* Exercise *
How many lines in the records below hold the string "negb"? Answer with the number alone.

Dataset entries
※ ※ ※

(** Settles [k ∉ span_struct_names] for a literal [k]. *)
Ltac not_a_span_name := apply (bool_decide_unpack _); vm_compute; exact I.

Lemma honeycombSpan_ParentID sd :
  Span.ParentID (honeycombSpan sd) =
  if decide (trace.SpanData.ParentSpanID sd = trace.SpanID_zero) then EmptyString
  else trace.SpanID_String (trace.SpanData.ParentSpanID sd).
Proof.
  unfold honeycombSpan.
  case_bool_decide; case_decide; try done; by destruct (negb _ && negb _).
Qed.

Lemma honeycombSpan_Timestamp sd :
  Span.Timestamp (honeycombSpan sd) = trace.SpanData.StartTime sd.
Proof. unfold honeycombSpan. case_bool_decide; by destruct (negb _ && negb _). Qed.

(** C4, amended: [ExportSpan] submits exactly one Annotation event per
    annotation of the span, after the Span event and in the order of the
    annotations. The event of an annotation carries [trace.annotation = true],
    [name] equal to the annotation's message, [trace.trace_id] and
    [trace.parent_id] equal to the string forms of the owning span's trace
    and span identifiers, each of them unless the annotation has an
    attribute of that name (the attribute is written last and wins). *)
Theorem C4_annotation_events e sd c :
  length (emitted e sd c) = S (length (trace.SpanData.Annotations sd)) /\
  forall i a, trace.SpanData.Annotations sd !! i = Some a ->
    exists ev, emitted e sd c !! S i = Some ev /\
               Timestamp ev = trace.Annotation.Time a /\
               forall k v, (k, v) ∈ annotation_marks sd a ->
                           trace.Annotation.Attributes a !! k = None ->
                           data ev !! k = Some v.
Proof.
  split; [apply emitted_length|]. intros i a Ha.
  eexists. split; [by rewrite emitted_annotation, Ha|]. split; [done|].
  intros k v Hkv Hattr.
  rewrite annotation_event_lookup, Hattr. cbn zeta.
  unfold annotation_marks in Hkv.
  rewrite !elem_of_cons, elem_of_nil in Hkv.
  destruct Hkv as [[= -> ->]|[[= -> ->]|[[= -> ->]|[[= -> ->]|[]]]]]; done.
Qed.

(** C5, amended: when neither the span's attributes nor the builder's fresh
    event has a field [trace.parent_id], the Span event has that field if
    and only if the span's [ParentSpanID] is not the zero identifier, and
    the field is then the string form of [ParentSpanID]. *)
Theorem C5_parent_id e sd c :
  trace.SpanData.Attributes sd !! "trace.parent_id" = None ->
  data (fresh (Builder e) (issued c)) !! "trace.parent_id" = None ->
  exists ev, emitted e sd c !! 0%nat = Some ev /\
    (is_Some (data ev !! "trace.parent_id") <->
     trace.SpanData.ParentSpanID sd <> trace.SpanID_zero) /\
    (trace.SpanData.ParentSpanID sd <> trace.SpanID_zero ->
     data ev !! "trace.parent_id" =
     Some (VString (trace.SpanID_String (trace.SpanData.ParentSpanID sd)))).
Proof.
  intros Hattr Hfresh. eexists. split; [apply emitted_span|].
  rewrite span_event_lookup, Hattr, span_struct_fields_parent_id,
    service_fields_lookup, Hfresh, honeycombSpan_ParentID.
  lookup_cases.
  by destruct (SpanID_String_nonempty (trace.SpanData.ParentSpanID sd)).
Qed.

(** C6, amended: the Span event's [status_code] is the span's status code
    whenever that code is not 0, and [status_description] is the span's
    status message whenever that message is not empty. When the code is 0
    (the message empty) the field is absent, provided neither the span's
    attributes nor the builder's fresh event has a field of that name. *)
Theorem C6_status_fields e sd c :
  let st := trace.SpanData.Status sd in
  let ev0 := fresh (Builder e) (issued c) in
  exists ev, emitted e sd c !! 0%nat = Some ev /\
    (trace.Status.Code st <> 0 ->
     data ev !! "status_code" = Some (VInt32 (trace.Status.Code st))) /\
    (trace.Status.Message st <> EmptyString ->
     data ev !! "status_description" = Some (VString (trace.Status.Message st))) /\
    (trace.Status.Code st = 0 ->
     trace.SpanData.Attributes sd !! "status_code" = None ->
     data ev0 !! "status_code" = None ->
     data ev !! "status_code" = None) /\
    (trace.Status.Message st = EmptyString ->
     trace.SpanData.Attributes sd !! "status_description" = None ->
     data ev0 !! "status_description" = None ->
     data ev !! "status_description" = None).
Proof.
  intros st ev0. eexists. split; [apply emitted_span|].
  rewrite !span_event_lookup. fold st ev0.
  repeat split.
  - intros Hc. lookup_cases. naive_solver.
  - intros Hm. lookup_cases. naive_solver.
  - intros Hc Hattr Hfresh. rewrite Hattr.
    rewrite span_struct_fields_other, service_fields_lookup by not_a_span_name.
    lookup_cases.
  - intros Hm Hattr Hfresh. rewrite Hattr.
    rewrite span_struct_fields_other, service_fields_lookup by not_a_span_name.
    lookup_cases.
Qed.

※ ※ ※

* Exercise output *
2